I believe customers have a right to vote with their dollars, and producers should embrace any production opportunity they wish. But does one niche have to be at the expense of demonizing another?
Chipotle wants to sell its burritos — lots of them — with a side of guilt, and it’s been very successful.
However, Chipotle’s behavior doesn’t totally match its advertising rhetoric. While the company promotes small farmers, all-natural and locally raised beef — which it claims is produced with a higher standard of ethics — the chain can’t source enough of such products to fill demand. So, it relies on the conventional beef industry it demonizes to make up the shortfall. If you’re paying for a Chipotle burrito, you should feel duped.
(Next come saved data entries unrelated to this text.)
(** * vcxproj: a layout-preserving streaming editor for project files

    A shallow embedding of [vcxproj.py] and the properties of its event
    pipeline: the normalizer [filter_chars], the stream-editing primitives
    [skip_to] and [set_content], the line reconstructor [to_lines], the
    indent annotator [compute_indent], the renderer [to_strings], the sink
    [line_writer] and the driver [filter_file].

    Modelling conventions.
    - A Python [str] is a [string]; [isspace] follows [str.isspace] on the
      code points below 256.
    - An item [(action, params)] is a constructor of [event]; an attribute
      dictionary ([OrderedDict]) is an association list in insertion order.
    - A toplevel coroutine (a [while True] loop around one [yield]) is its
      local variables together with the body of one iteration, a step
      function; [feed] iterates it over the items it receives and collects
      what it sends to its target.
    - A subcoroutine (called through [yield from]) is a computation in the
      monad [gen]: it reads received items, sends items to the target and
      returns a value, raises, or is left suspended at a [yield]. What is
      sent is always kept: a [target] of [None], a sink that drops the
      items, is the caller ignoring them.
    - The tokenizer, expat, is outside the program: [filter_file] takes
      what it does on the text of a file as a parameter, [ParseFile]. It
      reports character data in pieces, none of them empty.
      A file is its text; the [utf-8-sig] encoding of the write and the
      decoding by the tokenizer are left out.
    - [quoteattr] is that of [xml.sax.saxutils]. *)

From Stdlib Require Import ZArith Ascii String List Bool Lia.
From stdpp Require Import base tactics option list strings gmap.
Import ListNotations.

Local Open Scope string_scope.
Local Open Scope list_scope.

(** ** Strings *)

Module Str.

(** [str.isspace] for one character. *)
Definition isspace (c : ascii) : bool :=
  let n := nat_of_ascii c in
  (((9 <=? n) && (n <=? 13)) || ((28 <=? n) && (n <=? 32))
   || (n =? 133) || (n =? 160))%nat.

Fixpoint lstrip (s : string) : string :=
  match s with
  | EmptyString => EmptyString
  | String c s' => if isspace c then lstrip s' else s
  end.

Fixpoint rstrip (s : string) : string :=
  match s with
  | EmptyString => EmptyString
  | String c s' =>
      match rstrip s' with
      | EmptyString => if isspace c then EmptyString else String c EmptyString
      | r => String c r
      end
  end.

(** [s.strip()] *)
Definition strip (s : string) : string := rstrip (lstrip s).

(** The truth value of a string: [not s] is [negb (truthy s)]. *)
Definition truthy (s : string) : bool :=
  match s with EmptyString => false | _ => true end.

(** [c in s] for a one-character string [c]. *)
Fixpoint contains (c : ascii) (s : string) : bool :=
  match s with
  | EmptyString => false
  | String c' s' => Ascii.eqb c' c || contains c s'
  end.

Fixpoint all_space (s : string) : bool :=
  match s with
  | EmptyString => true
  | String c s' => isspace c && all_space s'
  end.

(** [s.split(sep)] for a one-character separator: never empty. *)
Fixpoint split (sep : ascii) (s : string) : list string :=
  match s with
  | EmptyString => [EmptyString]
  | String c s' =>
      if Ascii.eqb c sep then EmptyString :: split sep s'
      else match split sep s' with
           | h :: t => String c h :: t
           | [] => [String c EmptyString]
           end
  end.

(** [sep.join(l)] *)
Fixpoint join (sep : string) (l : list string) : string :=
  match l with
  | [] => EmptyString
  | [x] => x
  | x :: l' => x +:+ sep +:+ join sep l'
  end.

(** [s * n] *)
Fixpoint repeat (s : string) (n : nat) : string :=
  match n with
  | O => EmptyString
  | S n' => s +:+ repeat s n'
  end.

Definition concat (l : list string) : string :=
  fold_right String.append EmptyString l.

(** [s.replace(c, r)] for a one-character [c]. *)
Fixpoint replace (c : ascii) (r : string) (s : string) : string :=
  match s with
  | EmptyString => EmptyString
  | String c' s' =>
      (if Ascii.eqb c' c then r else String c' EmptyString) +:+ replace c r s'
  end.

Definition LF : ascii := ascii_of_nat 10.
Definition CR : ascii := ascii_of_nat 13.
Definition TAB : ascii := ascii_of_nat 9.
Definition CRLF : string := String CR (String LF EmptyString).

End Str.

(** ** Items *)

Definition attrs_t : Type := list (string * string).

(** The items that travel between the stages up to the line reconstructor. *)
Inductive event : Type :=
| start_elem (name : string) (attrs : attrs_t)
| end_elem (name : string)
| chars (content : string)
| noop.

(** What a raised exception is. *)
Inductive exn : Type :=
| AssertionError (msg : option string)
| KeyError (key : string)
| StopIteration
| FileNotFoundError.

(** How a coroutine that was fed finitely many items stands. *)
Inductive status (R : Type) : Type :=
| Returned (r : R) (rest : list event)
| Raised (e : exn)
| Suspended.
Arguments Returned {R} r rest.
Arguments Raised {R} e.
Arguments Suspended {R}.

(** ** Toplevel coroutines as step functions *)

Section Feed.
Context {S I O : Type}.

(** A loop body that cannot raise. *)
Fixpoint feed (step : S -> I -> S * list O) (s : S) (items : list I)
  : S * list O :=
  match items with
  | [] => (s, [])
  | i :: items' =>
      let '(s', out) := step s i in
      let '(s'', outs) := feed step s' items' in
      (s'', out ++ outs)
  end.

(** A loop body that may raise: what was sent before, and the exception
    or the state reached. *)
Fixpoint feed_exn (step : S -> I -> exn + S * list O) (s : S)
  (items : list I) : list O * (exn + S) :=
  match items with
  | [] => ([], inr s)
  | i :: items' =>
      match step s i with
      | inl e => ([], inl e)
      | inr (s', out) =>
          let '(outs, r) := feed_exn step s' items' in (out ++ outs, r)
      end
  end.
End Feed.

(** ** The tokenizer adapter: [ExpatParser] *)

(** The handler calls expat makes while it parses. *)
Inductive expat_call : Type :=
| StartElement (name : string) (attrs : list string)
| EndElement (name : string)
| CharacterData (data : string).

(** [zip(iattrs, iattrs)] over one iterator: consecutive pairs. *)
Fixpoint zip_pairs (l : list string) : attrs_t :=
  match l with
  | k :: v :: l' => (k, v) :: zip_pairs l'
  | _ => []
  end.

(** [d[k] = v] on an [OrderedDict]. *)
Fixpoint odict_set (k v : string) (d : attrs_t) : attrs_t :=
  match d with
  | [] => [(k, v)]
  | (k', v') :: d' =>
      if String.eqb k' k then (k', v) :: d' else (k', v') :: odict_set k v d'
  end.

Definition OrderedDict (items : attrs_t) : attrs_t :=
  fold_left (fun d kv => odict_set (fst kv) (snd kv) d) items [].

(** [on_start_element], [on_end_element], [on_characters]: the item each
    handler sends to the pipeline. *)
Definition on_call (c : expat_call) : event :=
  match c with
  | StartElement name attrs => start_elem name (OrderedDict (zip_pairs attrs))
  | EndElement name => end_elem name
  | CharacterData content => chars content
  end.

(** ** The normalizer: [filter_chars] *)

Record fc_state : Type := FcState {
  content : option string;   (* not None after a start_elem *)
  has_content : bool         (* True after a start_elem followed by a chars *)
}.

Definition fc_init : fc_state := FcState None false.

Definition filter_chars_step (st : fc_state) (item : event)
  : fc_state * list event :=
  match item with
  | chars c =>
      match content st with
      | Some acc => (FcState (Some (acc +:+ c)) true, [])
      | None => (st, [])
      end
  | start_elem _ _ => (FcState (Some "") false, [item])
  | end_elem _ =>
      let extra :=
        match content st with
        | Some acc =>
            if has_content st then
              if Str.contains Str.LF acc && negb (Str.truthy (Str.strip acc))
              then [noop]
              else [chars acc]
            else []
        | None => []
        end in
      (FcState None false, extra ++ [item])
  | noop => (st, [item])
  end.

Definition filter_chars_from (st : fc_state) (items : list event) : list event :=
  snd (feed filter_chars_step st items).

Definition filter_chars (items : list event) : list event :=
  filter_chars_from fc_init items.

Definition fc_state_after (items : list event) : fc_state :=
  fst (feed filter_chars_step fc_init items).

(** [geninput] *)
Definition geninput (items : list event) : list event := filter_chars items.

(** ** Subcoroutines: the monad [gen] *)

(** A subcoroutine run on the items still to come: what it sends to the
    target, and how it ends. *)
Definition gen (R : Type) : Type := list event -> list event * status R.

#[global] Instance gen_ret : MRet gen :=
  fun R (r : R) items => ([], Returned r items).

#[global] Instance gen_bind : MBind gen :=
  fun A B (k : A -> gen B) (m : gen A) items =>
    match m items with
    | (out, Returned a rest) =>
        let '(out', st) := k a rest in (out ++ out', st)
    | (out, Raised e) => (out, Raised e)
    | (out, Suspended) => (out, Suspended)
    end.

(** [item = yield] *)
Definition yield : gen event :=
  fun items =>
    match items with
    | [] => ([], Suspended)
    | item :: rest => ([], Returned item rest)
    end.

(** [target.send(item)] *)
Definition send (item : event) : gen unit :=
  fun items => ([item], Returned tt items).

Definition raise {R : Type} (e : exn) : gen R :=
  fun _ => ([], Raised e).

(** [assert b, msg] *)
Definition assert (b : bool) (msg : option string) : gen unit :=
  if b then mret tt else raise (AssertionError msg).

(** ** [skip_to] *)

(** An item sent to the target ahead of what the rest of the loop does. *)
Definition sent {R : Type} (item : event) (r : list event * status R)
  : list event * status R :=
  (item :: fst r, snd r).

Definition is_None {A : Type} (o : option A) : bool :=
  match o with None => true | Some _ => false end.

Definition is_empty {A : Type} (l : list A) : bool :=
  match l with [] => true | _ => false end.

(** The loop of [skip_to]; [element_stack] has its top first. *)
Fixpoint skip_to_loop (name : option string)
  (attr_test : option (attrs_t -> bool)) (element_stack : list string)
  (items : list event) : list event * status (bool * event) :=
  let match_nothing := is_None name && is_None attr_test in
  match items with
  | [] => ([], Suspended)
  | item :: items' =>
      match item with
      | start_elem n a =>
          if negb match_nothing && is_empty element_stack
             && match name with None => true | Some x => String.eqb n x end
             && match attr_test with None => true | Some t => t a end
          then ([], Returned (true, item) items')
          else sent item (skip_to_loop name attr_test (n :: element_stack) items')
      | end_elem n =>
          match element_stack with
          | [] => ([], Returned (false, item) items')
          | e :: element_stack' =>
              if String.eqb e n
              then sent item (skip_to_loop name attr_test element_stack' items')
              else ([], Raised (AssertionError None))
          end
      | _ => sent item (skip_to_loop name attr_test element_stack items')
      end
  end.

Definition skip_to (name : option string) (attr_test : option (attrs_t -> bool))
  : gen (bool * event) :=
  skip_to_loop name attr_test [].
I’ve only eaten at Chipotle once, and I was appalled to see a kids’ coloring page at my table that depicted a cartoon pig being pumped full of antibiotics. If I were the average consumer, who is two to three generations removed from the farm, it’s understandable I could be fearful about the source and production of the meat I purchased elsewhere. But I know better.
So how should the conventional beef industry respond? One group, the Center for Land-Based Learning (CLBL), is taking action. It recently spoke out against Chipotle, going so far as to cancel a fundraising event with Chipotle.
According to a press release from CLBL, “Chipotle has been a strong supporter of Land-Based Learning programs, and we have appreciated Chipotle’s partnership and enthusiasm for our mission. However, the board unanimously feels that Chipotle’s current ‘Farmed and Dangerous’ mini-series crosses a line by fostering animosity toward production agriculture.
“We disagree with the tone and approach of this new series, which appears designed to divide the agricultural community into big production (inherently malevolent) and small production (inherently virtuous). This is a false choice. Rather than educate the community about where its food comes from, we view the series as pitting some farms against other farms, and inaccurately portraying the overwhelming majority of responsible food production operations.”
Perhaps this is a sign that Chipotle’s creative but misleading marketing campaigns are starting to backfire.
Thus far, the only conversations I’ve seen on social media about this Chipotle mini-series have been among industry peers and colleagues. While I believe we need to address these videos head-on, we shouldn’t give them unnecessary exposure.
But we do need to be ready to answer consumer questions, be proactive about our messaging, and showcase the positives of large- and small-scale ranching operations to help alleviate any guilt our consumers feel. We need to reinstate trust that all U.S. beef — organic, natural or conventionally raised — is safe, wholesome and raised in the ethical, environmentally friendly way our consumers and our cattle deserve. If we don’t stand up, who will?
Amanda Radke is a South Dakota rancher and editor of BEEF Daily.